*INSTRUCTIONS TO FOLLOW:* Every line below that has "Hdone" in it should be copied.

*DATA PROVIDED:*
Lemma add_parent_none : forall job_name parent s,
  hash_key parent = Some HNone ->
  Assoc.mem hkey_eqb HNone (nodes (graph s)) = false ->
  add_parent job_name parent s = (Raise ValueError, s).
Proof.
  intros job_name parent s Hk Hmem.
  unfold add_parent, bind, read_graph, has_node.
  rewrite Hk, Hmem. cbn [negb]. unfold on_graph at 1. unfold add_node. rewrite Hk.
  unfold Assoc.mem in Hmem.
  destruct (Assoc.get hkey_eqb HNone (nodes (graph s))); [discriminate | reflexivity].
Qed.

Lemma attrs_for_again : forall name,
  dict_update (attrs_for name) (attrs_for name) = attrs_for name.
Proof.
  intro name. unfold attrs_for. destruct (startswith "."%char name); reflexivity.
Qed.

Section GraphSteps.
Variable m : dict.

Lemma first_pass_inv : forall g name,
  graph_inv m g -> In name (dict_keys m) ->
  graph_inv m
    (mkDiGraph
       (Assoc.set hkey_eqb (HStr name)
          (match Assoc.get hkey_eqb (HStr name) (nodes g) with
           | Some old => dict_update old (attrs_for name)
           | None => attrs_for name
           end) (nodes g))
       (edges g)).
Proof.
  intros g name (Hn & He & Hok & Hlab) Hin.
  split; [| split; [| split]]; simpl.
  - apply (NoDup_set hkey_eqb_eq). exact Hn.
  - exact He.
  - intros k a. rewrite (get_set hkey_eqb_eq).
    destruct (hkey_eqb (HStr name) k) eqn:E; [| apply Hok].
    apply hkey_eqb_eq in E. subst k. intros [= <-].
    left. exists name. repeat split; auto.
    destruct (Assoc.get hkey_eqb (HStr name) (nodes g)) as [old|] eqn:G;
      [| reflexivity].
    destruct (Hok _ _ G) as [(name' & [= <-] & _ & ->) | (Hnot & _)].
    + apply attrs_for_again.
    + exfalso. exact (Hnot name eq_refl Hin).
  - exact Hlab.
Qed.

Lemma link_inv : forall g k parent job_name,
  graph_inv m g -> keys_in m g -> hash_key parent = Some k ->
  graph_inv m (link k parent job_name g).
Proof.
  intros g k parent job_name (Hn & He & Hok & Hlab) Hkeys Hk.
  split; [| split; [| split]]; simpl.
  - destruct (Assoc.mem hkey_eqb k (nodes g)); [exact Hn|].
    apply (NoDup_set hkey_eqb_eq). exact Hn.
  - apply (NoDup_set edge_eqb_eq). exact He.
  - destruct (Assoc.mem hkey_eqb k (nodes g)) eqn:Hmem; [exact Hok|].
    intros k' a. rewrite (get_set hkey_eqb_eq).
    destruct (hkey_eqb k k') eqn:E; [| apply Hok].
    apply hkey_eqb_eq in E. subst k'. intros [= <-].
    right. split; [| exists parent; auto].
    intros name -> Hin. rewrite (Hkeys name Hin) in Hmem. discriminate.
  - intros e a. rewrite (get_set edge_eqb_eq).
    destruct (edge_eqb (k, HStr job_name) e); [| apply Hlab].
    intros [= <-].
    destruct (Assoc.get edge_eqb (k, HStr job_name) (edges g)) as [old|] eqn:G;
      [| reflexivity].
    rewrite (Hlab _ _ G). reflexivity.
Qed.

Lemma link_keys_in : forall g k parent job_name,
  keys_in m g -> keys_in m (link k parent job_name g).
Proof.
  intros g k parent job_name Hkeys name Hin. simpl.
  destruct (Assoc.mem hkey_eqb k (nodes g)); [auto|].
  apply (mem_set hkey_eqb_eq). auto.
Qed.

Lemma link_new : forall g k parent job_name,
  graph_inv m g -> hash_key parent = Some k ->
  linked (link k parent job_name g) job_name parent.
Proof.
  intros g k parent job_name (_ & _ & _ & Hlab) Hk. exists k.
  split; [exact Hk | split]; simpl.
  - destruct (Assoc.mem hkey_eqb k (nodes g)) eqn:Hmem; [exact Hmem|].
    apply (mem_set_same hkey_eqb_eq).
  - rewrite (get_set_same edge_eqb_eq).
    destruct (Assoc.get edge_eqb (k, HStr job_name) (edges g)) as [old|] eqn:G;
      [| reflexivity].
    rewrite (Hlab _ _ G). reflexivity.
Qed.

Lemma link_stable : forall g k parent job_name job_name' parent',
  graph_inv m g ->
  linked g job_name' parent' ->
  linked (link k parent job_name g) job_name' parent'.
Proof.
  intros g k parent job_name job_name' parent' (_ & _ & _ & Hlab)
    (k' & Hk' & Hmem' & Hedge).
  exists k'. split; [exact Hk' | split]; simpl.
  - destruct (Assoc.mem hkey_eqb k (nodes g)); [exact Hmem'|].
    apply (mem_set hkey_eqb_eq). exact Hmem'.
  - rewrite (get_set edge_eqb_eq).
    destruct (edge_eqb (k, HStr job_name) (k', HStr job_name')) eqn:E;
      [| exact Hedge].
    apply edge_eqb_eq in E. injection E as -> ->.
    rewrite Hedge. reflexivity.
Qed.

Lemma add_parent_triple : forall done job_name job_config parent,
  In (job_name, job_config) m ->
  In parent (parents_of job_config) ->
  triple (second_pass_inv m done) (add_parent job_name parent)
    (fun _ => second_pass_inv m (done ++ [(job_name, parent)]))
    (fun _ => ~ parents_valid m).
Proof.
  intros done job_name job_config parent Hitem Hparent s (Hd & Hinv & Hkeys & Hdone).
  assert (Hjob : Assoc.mem hkey_eqb (HStr job_name) (nodes (graph s)) = true).
  { apply Hkeys. apply (in_map fst) in Hitem. exact Hitem. }
  assert (Hgood : forall k, hash_key parent = Some k ->
            k <> HNone \/ Assoc.mem hkey_eqb k (nodes (graph s)) = true ->
            match add_parent job_name parent s with
            | (Ok _, s') => second_pass_inv m (done ++ [(job_name, parent)]) s'
            | (_, _) => ~ parents_valid m
            end).
  { intros k Hk Hcase. rewrite (add_parent_step job_name parent s Hk Hjob Hcase).
    split; [exact Hd | split; [| split]]; simpl.
    - apply link_inv; assumption.
    - apply link_keys_in; assumption.
    - intros c p Hin. apply in_app_or in Hin. destruct Hin as [Hin | [[= <- <-] | []]].
      + apply link_stable; auto.
      + apply link_new; assumption. }
  assert (Hbad : (forall k, hash_key parent = Some k -> k = HNone) -> ~ parents_valid m).
  { intros Hno Hvalid.
    destruct (Hvalid _ _ _ Hitem Hparent) as (k & Hk & Hne). auto. }
  destruct (hash_key parent) as [k|] eqn:Hk.
  - destruct k as [| z | str].
    + destruct (Assoc.mem hkey_eqb HNone (nodes (graph s))) eqn:Hmem.
      * apply (Hgood HNone eq_refl). right. exact Hmem.
      * rewrite (add_parent_none job_name parent s Hk Hmem).
        apply Hbad. intros k' [= <-]. reflexivity.
    + apply (Hgood (HNum z) eq_refl). left. discriminate.
    + apply (Hgood (HStr str) eq_refl). left. discriminate.
  - rewrite (add_parent_unhashable job_name parent s Hk).
    apply Hbad. intros k' [=].
Qed.
End GraphSteps.

Lemma references_In : forall items job_name parent,
  In (job_name, parent) (references items) <->
  exists job_config, In (job_name, job_config) items /\
    In parent (parents_of job_config).
Proof.
  intros items job_name parent. unfold references. rewrite in_flat_map. split.
  - intros ([c cfg] & Hin & Hp). simpl in Hp. apply in_map_iff in Hp.
    destruct Hp as (p & [= <- <-] & Hp). exists cfg. auto.
  - intros (cfg & Hin & Hp). exists (job_name, cfg). split; [exact Hin|].
    simpl. apply in_map. exact Hp.
Qed.

Lemma references_app : forall l1 l2,
  references (l1 ++ l2) = references l1 ++ references l2.
Proof. intros l1 l2. unfold references. apply flat_map_app. Qed.

Lemma triple_read_data : forall (P : frame -> Prop) R,
  triple P read_data (fun d s => P s /\ d = data s) R.
Proof. intros P R s H. simpl. auto. Qed.

Section GraphRun.
Variable m : dict.

Lemma first_pass_triple : forall R,
  triple (first_pass_inv_at m []) (for_each (dict_keys m) add_job_node)
    (fun _ => first_pass_inv_at m (dict_keys m)) R.
Proof.
  intro R. apply triple_for_each. intros done name rest Hl s (Hd & Hinv & Hdone).
  rewrite add_job_node_step. split; [exact Hd | split]; simpl.
  - apply first_pass_inv; [exact Hinv|].
    rewrite Hl. apply in_or_app. right. left. reflexivity.
  - intros name' Hin. apply in_app_or in Hin. destruct Hin as [Hin | [<- | []]].
    + apply (mem_set hkey_eqb_eq). auto.
    + apply (mem_set_same hkey_eqb_eq).
Qed.

Lemma add_extends_triple : forall done item,
  In item m ->
  triple (second_pass_inv m (references done)) (add_extends item)
    (fun _ => second_pass_inv m (references (done ++ [item])))
    (fun _ => ~ parents_valid m).
Proof.
  intros done [job_name job_config] Hitem. rewrite add_extends_parents.
  apply triple_weaken with
    (P := second_pass_inv m (references done ++ map (pair job_name) []))
    (Q := fun _ : unit => second_pass_inv m
            (references done ++ map (pair job_name) (parents_of job_config))).
  - intros s H. simpl. rewrite app_nil_r. exact H.
  - intros u s H. rewrite references_app. unfold references at 2. simpl.
    rewrite app_nil_r. exact H.
  - apply triple_for_each with
      (I := fun pdone => second_pass_inv m
              (references done ++ map (pair job_name) pdone)).
    intros pdone parent rest Hl.
    eapply triple_weaken; [intros s H; exact H | |
      apply (@add_parent_triple m (references done ++ map (pair job_name) pdone)
               job_name job_config parent Hitem)].
    + intros u s H. rewrite map_app, app_assoc. exact H.
    + rewrite Hl. apply in_or_app. right. left. reflexivity.
Qed.

Lemma second_pass_triple :
  triple (second_pass_inv m []) (for_each m add_extends)
    (fun _ => second_pass_inv m (references m))
    (fun _ => ~ parents_valid m).
Proof.
  apply triple_for_each with (I := fun done => second_pass_inv m (references done)).
  intros done item rest Hl. apply add_extends_triple.
  rewrite Hl. apply in_or_app. right. left. reflexivity.
Qed.

Lemma build_graph_steps_triple :
  triple (fun s => s = mkFrame (YMap m) empty_graph) build_graph_steps
    (fun _ => second_pass_inv m (references m))
    (fun _ => ~ parents_valid m).
Proof.
  unfold build_graph_steps.
  eapply triple_bind; [apply triple_read_data|].
  intros d s (-> & ->). cbn [data].
  assert (T : triple (fun s => s = mkFrame (YMap m) empty_graph)
                (bind (for_each (dict_keys m) add_job_node)
                   (fun _ => bind read_data
                      (fun d' => match d' with
                                 | YMap m' => for_each m' add_extends
                                 | _ => raise AttributeError
                                 end)))
                (fun _ => second_pass_inv m (references m))
                (fun _ => ~ parents_valid m)).
  { eapply triple_bind.
    - eapply triple_weaken; [| intros a s H; exact H | apply first_pass_triple].
      intros s ->. split; [reflexivity | split].
      + repeat split; simpl; try constructor; intros; discriminate.
      + intros name [].
    - intros u. eapply triple_bind; [apply triple_read_data|].
      intros d' s ((Hd & Hinv & Hkeys) & ->). rewrite Hd.
      apply second_pass_triple.
      split; [exact Hd | split; [exact Hinv | split]].
      + exact Hkeys.
      + intros c p []. }
  exact (T _ eq_refl).
Qed.
End GraphRun.

(** The graph that [build_graph] returns. *)
Lemma build_graph_sound : forall m g,
  build_graph (YMap m) = Ok g ->
  graph_inv m g /\ keys_in m g /\
  forall job_name job_config parent,
    In (job_name, job_config) m -> In parent (parents_of job_config) ->
    linked g job_name parent.
Proof.
  intros m g H. unfold build_graph in H.
  pose proof (build_graph_steps_triple (m:=m) eq_refl) as T.
  destruct (build_graph_steps (mkFrame (YMap m) empty_graph)) as [[u | e |] s];
    try discriminate.
  injection H as <-. destruct T as (_ & Hinv & Hkeys & Hdone).
  split; [exact Hinv | split; [exact Hkeys|]].
  intros job_name job_config parent Hitem Hp. apply Hdone.
  apply references_In. exists job_config. auto.
Qed.

(** [build_graph] returns when every parent can be a node. *)
Lemma build_graph_returns : forall m,
  parents_valid m -> exists g, build_graph (YMap m) = Ok g.
Proof.
  intros m Hvalid. unfold build_graph.
  pose proof (build_graph_steps_triple (m:=m) eq_refl) as T.
  destruct (build_graph_steps (mkFrame (YMap m) empty_graph)) as [[u | e |] s].
  - eexists. reflexivity.
  - contradiction.
  - contradiction.
Qed.

Lemma attrs_for_type : forall name,
  dict_get "type" (attrs_for name) =
  Some (YStr (if startswith "."%char name then "hidden" else "job")).
Proof.
  intro name. unfold attrs_for. destruct (startswith "."%char name); reflexivity.
Qed.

*RESPONSE TO THIS TASK:*
  intros done job_name job_config parent Hitem Hparent s (Hd & Hinv & Hkeys & Hdone).
  intro R. apply triple_for_each. intros done name rest Hl s (Hd & Hinv & Hdone).
  injection H as <-. destruct T as (_ & Hinv & Hkeys & Hdone).
  intros job_name job_config parent Hitem Hp. apply Hdone.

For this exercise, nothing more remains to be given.